## Task description
Only the lines from the top of the data through the line containing "exists l, r, sg, ty, a, b;" should be duplicated, exactly as they appear.

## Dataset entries
★ ★ ★ ★

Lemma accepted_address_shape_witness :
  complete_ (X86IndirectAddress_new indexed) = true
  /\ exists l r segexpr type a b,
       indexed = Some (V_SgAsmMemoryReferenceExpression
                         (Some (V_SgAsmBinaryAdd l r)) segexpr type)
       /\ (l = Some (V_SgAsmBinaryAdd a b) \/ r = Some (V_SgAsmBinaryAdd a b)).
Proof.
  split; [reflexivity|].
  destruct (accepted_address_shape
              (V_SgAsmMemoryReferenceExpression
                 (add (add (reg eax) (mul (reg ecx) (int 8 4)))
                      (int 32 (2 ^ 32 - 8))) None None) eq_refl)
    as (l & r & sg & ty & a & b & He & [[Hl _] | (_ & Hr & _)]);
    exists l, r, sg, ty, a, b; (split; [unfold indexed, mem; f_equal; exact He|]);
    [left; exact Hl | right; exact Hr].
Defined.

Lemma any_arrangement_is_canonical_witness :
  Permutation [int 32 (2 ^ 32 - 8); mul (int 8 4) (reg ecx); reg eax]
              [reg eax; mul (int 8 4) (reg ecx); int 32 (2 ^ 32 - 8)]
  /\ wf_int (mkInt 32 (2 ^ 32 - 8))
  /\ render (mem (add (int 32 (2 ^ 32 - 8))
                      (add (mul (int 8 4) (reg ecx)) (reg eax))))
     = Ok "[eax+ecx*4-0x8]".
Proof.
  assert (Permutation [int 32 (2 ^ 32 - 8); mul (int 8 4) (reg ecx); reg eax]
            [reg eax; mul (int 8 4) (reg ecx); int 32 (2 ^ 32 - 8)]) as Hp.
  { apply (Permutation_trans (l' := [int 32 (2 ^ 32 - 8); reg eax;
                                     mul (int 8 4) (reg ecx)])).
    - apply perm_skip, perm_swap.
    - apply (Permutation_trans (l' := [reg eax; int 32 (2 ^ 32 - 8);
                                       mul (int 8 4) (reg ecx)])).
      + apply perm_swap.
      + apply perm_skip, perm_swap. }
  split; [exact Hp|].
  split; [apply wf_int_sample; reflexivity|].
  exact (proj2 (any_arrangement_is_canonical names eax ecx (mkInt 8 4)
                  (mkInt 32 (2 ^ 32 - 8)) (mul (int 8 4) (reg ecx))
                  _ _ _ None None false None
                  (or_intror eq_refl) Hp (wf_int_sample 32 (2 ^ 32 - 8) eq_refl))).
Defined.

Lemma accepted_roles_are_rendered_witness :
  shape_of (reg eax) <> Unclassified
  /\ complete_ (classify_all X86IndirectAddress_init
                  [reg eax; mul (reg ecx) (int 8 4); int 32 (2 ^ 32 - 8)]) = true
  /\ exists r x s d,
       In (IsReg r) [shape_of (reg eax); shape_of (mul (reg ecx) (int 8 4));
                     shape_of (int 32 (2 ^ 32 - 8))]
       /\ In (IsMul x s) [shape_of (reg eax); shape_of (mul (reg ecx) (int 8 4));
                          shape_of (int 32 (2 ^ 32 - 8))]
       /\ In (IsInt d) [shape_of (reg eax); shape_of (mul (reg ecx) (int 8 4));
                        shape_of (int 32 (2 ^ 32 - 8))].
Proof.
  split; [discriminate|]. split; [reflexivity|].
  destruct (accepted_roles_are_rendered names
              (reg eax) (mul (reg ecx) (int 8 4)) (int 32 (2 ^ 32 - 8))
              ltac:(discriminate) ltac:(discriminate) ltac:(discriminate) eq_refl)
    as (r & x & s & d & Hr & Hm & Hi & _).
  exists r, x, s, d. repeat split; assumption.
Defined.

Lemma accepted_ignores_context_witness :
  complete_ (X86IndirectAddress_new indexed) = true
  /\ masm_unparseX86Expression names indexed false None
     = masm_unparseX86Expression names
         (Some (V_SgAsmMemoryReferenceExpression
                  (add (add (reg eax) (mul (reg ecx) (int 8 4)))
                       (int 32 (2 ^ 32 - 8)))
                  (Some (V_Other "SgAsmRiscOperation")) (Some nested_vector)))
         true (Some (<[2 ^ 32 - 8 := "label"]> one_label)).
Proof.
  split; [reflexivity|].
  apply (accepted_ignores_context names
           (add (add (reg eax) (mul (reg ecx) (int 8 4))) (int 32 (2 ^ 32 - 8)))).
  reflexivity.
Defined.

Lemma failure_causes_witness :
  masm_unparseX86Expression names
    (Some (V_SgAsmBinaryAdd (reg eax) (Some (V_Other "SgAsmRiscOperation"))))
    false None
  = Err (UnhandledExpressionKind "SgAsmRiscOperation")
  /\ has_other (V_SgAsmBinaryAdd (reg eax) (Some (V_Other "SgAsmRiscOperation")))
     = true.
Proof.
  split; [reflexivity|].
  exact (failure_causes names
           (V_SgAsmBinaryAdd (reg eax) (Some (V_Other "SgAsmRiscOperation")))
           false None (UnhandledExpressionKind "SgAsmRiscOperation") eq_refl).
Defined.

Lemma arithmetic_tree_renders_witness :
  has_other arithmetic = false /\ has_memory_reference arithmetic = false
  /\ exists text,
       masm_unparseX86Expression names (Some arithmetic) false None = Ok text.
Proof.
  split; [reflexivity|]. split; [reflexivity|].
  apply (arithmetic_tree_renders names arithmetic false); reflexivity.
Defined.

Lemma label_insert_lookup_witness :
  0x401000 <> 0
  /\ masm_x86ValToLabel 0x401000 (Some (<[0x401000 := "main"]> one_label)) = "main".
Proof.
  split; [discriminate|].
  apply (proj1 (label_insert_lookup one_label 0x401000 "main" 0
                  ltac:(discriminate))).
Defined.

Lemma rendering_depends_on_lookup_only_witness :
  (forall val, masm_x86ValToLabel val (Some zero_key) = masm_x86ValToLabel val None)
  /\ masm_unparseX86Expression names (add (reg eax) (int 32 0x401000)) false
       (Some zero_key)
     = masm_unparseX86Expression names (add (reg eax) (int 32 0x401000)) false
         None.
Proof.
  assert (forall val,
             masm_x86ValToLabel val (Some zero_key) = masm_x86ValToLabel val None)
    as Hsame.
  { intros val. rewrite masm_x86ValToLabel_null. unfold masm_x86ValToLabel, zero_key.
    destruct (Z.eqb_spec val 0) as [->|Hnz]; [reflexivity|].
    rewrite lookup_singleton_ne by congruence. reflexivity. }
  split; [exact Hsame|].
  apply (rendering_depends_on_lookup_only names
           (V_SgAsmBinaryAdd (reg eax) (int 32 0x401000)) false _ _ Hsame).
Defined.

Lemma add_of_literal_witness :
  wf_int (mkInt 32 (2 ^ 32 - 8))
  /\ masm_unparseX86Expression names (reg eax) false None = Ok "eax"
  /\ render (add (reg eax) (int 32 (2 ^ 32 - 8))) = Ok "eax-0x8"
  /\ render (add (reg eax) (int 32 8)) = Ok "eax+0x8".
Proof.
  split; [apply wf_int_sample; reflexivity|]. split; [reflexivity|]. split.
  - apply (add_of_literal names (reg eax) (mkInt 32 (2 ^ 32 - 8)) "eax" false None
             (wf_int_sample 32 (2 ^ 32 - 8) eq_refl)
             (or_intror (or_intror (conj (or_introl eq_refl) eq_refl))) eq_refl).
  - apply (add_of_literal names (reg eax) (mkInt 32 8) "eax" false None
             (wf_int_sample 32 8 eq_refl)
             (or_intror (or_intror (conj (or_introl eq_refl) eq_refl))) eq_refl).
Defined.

★ ★ ★ ★

## Result of this task
Lemma accepted_address_shape_witness :
  complete_ (X86IndirectAddress_new indexed) = true
  /\ exists l r segexpr type a b,
       indexed = Some (V_SgAsmMemoryReferenceExpression
                         (Some (V_SgAsmBinaryAdd l r)) segexpr type)
       /\ (l = Some (V_SgAsmBinaryAdd a b) \/ r = Some (V_SgAsmBinaryAdd a b)).
Proof.
  split; [reflexivity|].
  destruct (accepted_address_shape
              (V_SgAsmMemoryReferenceExpression
                 (add (add (reg eax) (mul (reg ecx) (int 8 4)))
                      (int 32 (2 ^ 32 - 8))) None None) eq_refl)
    as (l & r & sg & ty & a & b & He & [[Hl _] | (_ & Hr & _)]);
    exists l, r, sg, ty, a, b; (split; [unfold indexed, mem; f_equal; exact He|]);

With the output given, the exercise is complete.